Hidden edges in the Python object graph

2019-03-08 · view article source

It’s well known that Python doesn’t really have a concept of private data. Underscore-named attributes are nothing more than a convention; anyone can access them, and they can leak implementation details across class boundaries in a way that (say) private fields in Java can’t.
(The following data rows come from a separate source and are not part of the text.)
Definition handleInputEvent (fuel : nat) (ev : KeyboardEvent)
           (inputValue : jsstring) (e : t) : option t :=
  let inputValue := trim inputValue in
  let which := match type ev with
               | keyup => None
               | keydown => Some (keyCode ev)
               end in
  match inputValue with
  | [] => handleInput fuel which None e
  | _ :: _ => forEachChar fuel which inputValue e
  end.

(** *** Predicates of the further properties *)

(** [s] is the nearest index at or below [position] that holds a
    backslash. *)
Definition nearestBackslash (v : jsstring) (position s : Z) : Prop :=
  0 <= s <= position /\ JS.eqAt v s backslash = true /\
  forall k, s < k <= position -> JS.eqAt v k backslash = false.

(** [j] is the first index from [from] on that holds an opening brace. *)
Definition firstBrace (v : jsstring) (from j : Z) : Prop :=
  from <= j /\ JS.eqAt v j lbrace = true /\
  forall k, from <= k < j -> JS.eqAt v k lbrace = false.

(** How many times the character [ch] occurs in [s]. *)
Definition occurrences (ch : ascii) (s : jsstring) : nat :=
  count_occ ascii_dec s ch.


End Editor.

Import Editor.

(** * Facts about the primitives *)

Section Primitives.

Variable v : jsstring.

Lemma length_nonneg : 0 <= JS.length v.
Proof. unfold JS.length; lia. Qed.

Lemma get_some_range (i : Z) (c : ascii) :
  JS.get v i = Some c -> 0 <= i < JS.length v.
Proof.
  unfold JS.get, JS.length.
  destruct (Z.ltb_spec i 0) as [Hneg | Hpos]; [discriminate |].
  intros Hnth.
  assert (Hlt : (Z.to_nat i < List.length v)%nat)
    by (apply nth_error_Some; congruence).
  lia.
Qed.

Lemma eqAt_range (i : Z) (c : ascii) :
  JS.eqAt v i c = true -> 0 <= i < JS.length v.
Proof.
  unfold JS.eqAt.
  destruct (JS.get v i) as [d |] eqn:Hget; [| discriminate].
  intros _; exact (get_some_range _ _ Hget).
Qed.

Lemma eqAt_get (i : Z) (c : ascii) :
  JS.eqAt v i c = true <-> JS.get v i = Some c.
Proof.
  unfold JS.eqAt.
  destruct (JS.get v i) as [d |]; split; intros H; try discriminate.
  - apply Ascii.eqb_eq in H; congruence.
  - injection H as ->; apply Ascii.eqb_refl.
Qed.

Lemma eqAt_outside (i : Z) (c : ascii) :
  i < 0 \/ JS.length v <= i -> JS.eqAt v i c = false.
Proof.
  intros Hout.
  destruct (JS.eqAt v i c) eqn:Heq; [| reflexivity].
  apply eqAt_range in Heq; lia.
Qed.

Lemma eqAt_distinct (i : Z) (c d : ascii) :
  c <> d -> JS.eqAt v i c = true -> JS.eqAt v i d = false.
Proof.
  intros Hcd Hc.
  destruct (JS.eqAt v i d) eqn:Hd; [| reflexivity].
  apply eqAt_get in Hc, Hd; congruence.
Qed.

Lemma relative_offset (len k : Z) :
  0 <= k -> JS.relative len k = Z.min k len.
Proof.
  intros Hk; unfold JS.relative.
  destruct (Z.ltb_spec k 0); [lia | reflexivity].
Qed.

(** [slice(0, a)] keeps the first [a] characters when [a] is an offset. *)
Lemma slice_prefix (a : Z) :
  0 <= a -> JS.slice v 0 (Some a) = firstn (Z.to_nat a) v.
Proof.
  intros Ha.
  unfold JS.slice.
  rewrite !relative_offset by lia.
  pose proof length_nonneg as Hlen.
  rewrite (Z.min_l 0) by lia.
  rewrite Z.sub_0_r; simpl.
  destruct (Z.le_gt_cases a (JS.length v)) as [Hle | Hgt].
  - now rewrite Z.min_l.
  - rewrite Z.min_r by lia.
    unfold JS.length in *.
    rewrite !firstn_all2; auto; lia.
Qed.

(** [slice(a)] drops the first [a] characters when [a] is not negative. *)
Lemma slice_suffix (a : Z) :
  0 <= a -> JS.slice v a None = skipn (Z.to_nat a) v.
Proof.
  intros Ha.
  unfold JS.slice.
  rewrite relative_offset by lia.
  unfold JS.length.
  destruct (Z.le_gt_cases a (Z.of_nat (List.length v))) as [Hle | Hgt].
  - rewrite Z.min_l by lia.
    apply firstn_all2. rewrite length_skipn; lia.
  - rewrite Z.min_r by lia.
    rewrite Nat2Z.id, !skipn_all2 by lia.
    now rewrite firstn_nil.
Qed.

Lemma insertBetween_length (i : Z) (fragment : jsstring) :
  JS.length (insertBetween v i fragment)
  = JS.length v + JS.length fragment.
Proof.
  unfold insertBetween, JS.length.
  rewrite !length_app.
  rewrite <- (firstn_skipn (Z.to_nat i) v) at 3.
  rewrite length_app; lia.
Qed.

End Primitives.

(** [slice(0, -1)] drops the last character: the negative end counts from
    the end of the string. *)
Lemma slice_to_minus_one (v : jsstring) :
  JS.slice v 0 (Some (-1)) = removelast v.
Proof.
  unfold JS.slice.
  rewrite (relative_offset _ 0) by lia.
  rewrite (Z.min_l 0) by apply length_nonneg.
  rewrite Z.sub_0_r.
  unfold JS.relative, JS.length; simpl.
  induction v as [| c w _] using rev_ind; [reflexivity |].
  rewrite removelast_last, length_app; simpl.
  replace (Z.to_nat (Z.max (Z.of_nat (List.length w + 1) + -1) 0))
    with (List.length w) by lia.
  rewrite firstn_app, Nat.sub_diag, firstn_all; simpl.
  now rewrite app_nil_r.
Qed.

(** * Facts about the loops *)

Section Loops.

Variable hit : Z -> bool.



(** From a counter that is not negative the decreasing loop ends. *)
Lemma whileDec_ends (fuel : nat) (i : Z) :
  0 <= i -> (Z.to_nat i < fuel)%nat ->
  exists r, whileDec fuel hit i = Some r /\ decExit hit i r.
Proof.
  revert i.
  induction fuel as [| n IH]; intros i Hi Hfuel; [lia |].
  simpl.
  destruct (Z.eqb_spec i 0) as [-> | Hnz].
  - exists (Finished (-1)); repeat split; intros; lia.
  - destruct (hit (i - 1)) eqn:Hhit.
    + exists (Broke (i - 1)); simpl.
      split; [reflexivity |].
      split; [lia | split; [assumption | intros k Hk; lia]].
    + destruct (IH (i - 1)) as [r [Hrun Hexit]]; try lia.
      exists r; split; [assumption |].
      destruct r as [j | j]; simpl in *.
      * destruct Hexit as [Hj [Hhj Hbetween]].
        repeat split; try lia; auto.
        intros k Hk.
        destruct (Z.eq_dec k (i - 1)) as [-> | Hne]; [assumption |].
        apply Hbetween; lia.
      * destruct Hexit as [-> Hnone]; split; [reflexivity |].
        intros k Hk.
        destruct (Z.eq_dec k (i - 1)) as [-> | Hne]; [assumption |].
        apply Hnone; lia.
Qed.

(** From a negative counter it never ends, unless some negative index
    hits: the test never reads 0. *)
Lemma whileDec_diverges (fuel : nat) (i : Z) :
  i < 0 -> (forall k, k < 0 -> hit k = false) ->
  whileDec fuel hit i = None.
Proof.
  intros Hi Hneg; revert i Hi.
  induction fuel as [| n IH]; intros i Hi; [reflexivity |].
  simpl.
  destruct (Z.eqb_spec i 0) as [-> | _]; [lia |].
  rewrite Hneg by lia.
  apply IH; lia.
Qed.

(** The increasing loop always ends. *)
Lemma whileInc_ends (fuel : nat) (length i : Z) :
  (Z.to_nat (length - i) < fuel)%nat ->
  exists r, whileInc fuel hit length i = Some r /\ incExit hit length i r.
Proof.
  revert i.
  induction fuel as [| n IH]; intros i Hfuel; [lia |].
  simpl.
  destruct (Z.ltb_spec i length) as [Hlt | Hge].
  - destruct (hit (i + 1)) eqn:Hhit.
    + exists (Broke (i + 1)); simpl.
      split; [reflexivity |].
      split; [lia | split; [assumption | intros k Hk; lia]].
    + destruct (IH (i + 1)) as [r [Hrun Hexit]]; try lia.
      exists r; split; [assumption |].
      destruct r as [j | j]; simpl in *.
      * destruct Hexit as [Hj [Hhj Hbetween]].
        repeat split; try lia; auto.
        intros k Hk.
        destruct (Z.eq_dec k (i + 1)) as [-> | Hne]; [assumption |].
        apply Hbetween; lia.
      * destruct Hexit as [-> Hnone]; split; [lia |].
        intros k Hk.
        destruct (Z.eq_dec k (i + 1)) as [-> | Hne]; [assumption |].
        apply Hnone; lia.
  - exists (Finished (i + 1)); simpl; split; [reflexivity |].
    split; [lia |].
    intros k Hk; lia.
Qed.

End Loops.

(** * Facts about [insertBetween] at an offset of the text *)

Section Splice.

Variables (v fragment : jsstring) (c : Z).
Hypothesis offset : 0 <= c <= JS.length v.

Lemma prefix_length : List.length (firstn (Z.to_nat c) v) = Z.to_nat c.
Proof. unfold JS.length in offset. rewrite length_firstn; lia. Qed.

Lemma insertBetween_prefix :
  firstn (Z.to_nat c) (insertBetween v c fragment) = firstn (Z.to_nat c) v.
Proof.
  unfold insertBetween.
  rewrite firstn_app, prefix_length, Nat.sub_diag; simpl.
  rewrite app_nil_r.
  apply firstn_all2; rewrite prefix_length; lia.
Qed.

Lemma insertBetween_suffix :
  skipn (Z.to_nat (c + JS.length fragment)) (insertBetween v c fragment)
  = skipn (Z.to_nat c) v.
Proof.
  unfold insertBetween, JS.length.
  rewrite app_assoc.
  replace (Z.to_nat (c + Z.of_nat (List.length fragment)))
    with (List.length (firstn (Z.to_nat c) v ++ fragment))
    by (rewrite length_app, prefix_length; lia).
  now rewrite skipn_app, skipn_all, Nat.sub_diag.
Qed.

Lemma insertBetween_get (k : Z) :
  0 <= k < JS.length fragment ->
  JS.get (insertBetween v c fragment) (c + k) = JS.get fragment k.
Proof.
  intros Hk.
  unfold JS.get, insertBetween, JS.length in *.
  destruct (Z.ltb_spec (c + k) 0); [lia |].
  destruct (Z.ltb_spec k 0); [lia |].
  rewrite nth_error_app2 by (rewrite prefix_length; lia).
  rewrite prefix_length.
  replace (Z.to_nat (c + k) - Z.to_nat c)%nat with (Z.to_nat k) by lia.
  apply nth_error_app1; lia.
Qed.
When actual encapsulation is desired—say, to prevent leaking new attributes onto an object—a common practice is to use a closure to capture the desired the value rather than assigning it to an attribute. For instance, in the following code, it might seem unlikely that we could implement callback such that the program always completes successfully:

def make_greeter(expected_name):
    """Return a function that expects to greet a very specific guest."""
    def greet(actual_name):
        if expected_name != actual_name:
            raise ValueError("Who are you?")
        else:
            print("Hello, %s!" % actual_name)
    return greet

def greet_guest(greet, choose_guest):
    guest = choose_guest()
    greet(guest)

def main():
    greet_guest(make_greeter(input()), callback)

def callback():
    # Wherever to begin?
    raise NotImplementedError()

if __name__ == "__main__":
    main()

But in fact we can, with the help of two “features” of Python dynamism. The following definition suffices:

def callback():
    import inspect
    parent_frame = inspect.stack()[1].frame
    greeter = parent_frame.f_locals["greet"]
    expected_name = greeter.__closure__[0].cell_contents
    return expected_name

What?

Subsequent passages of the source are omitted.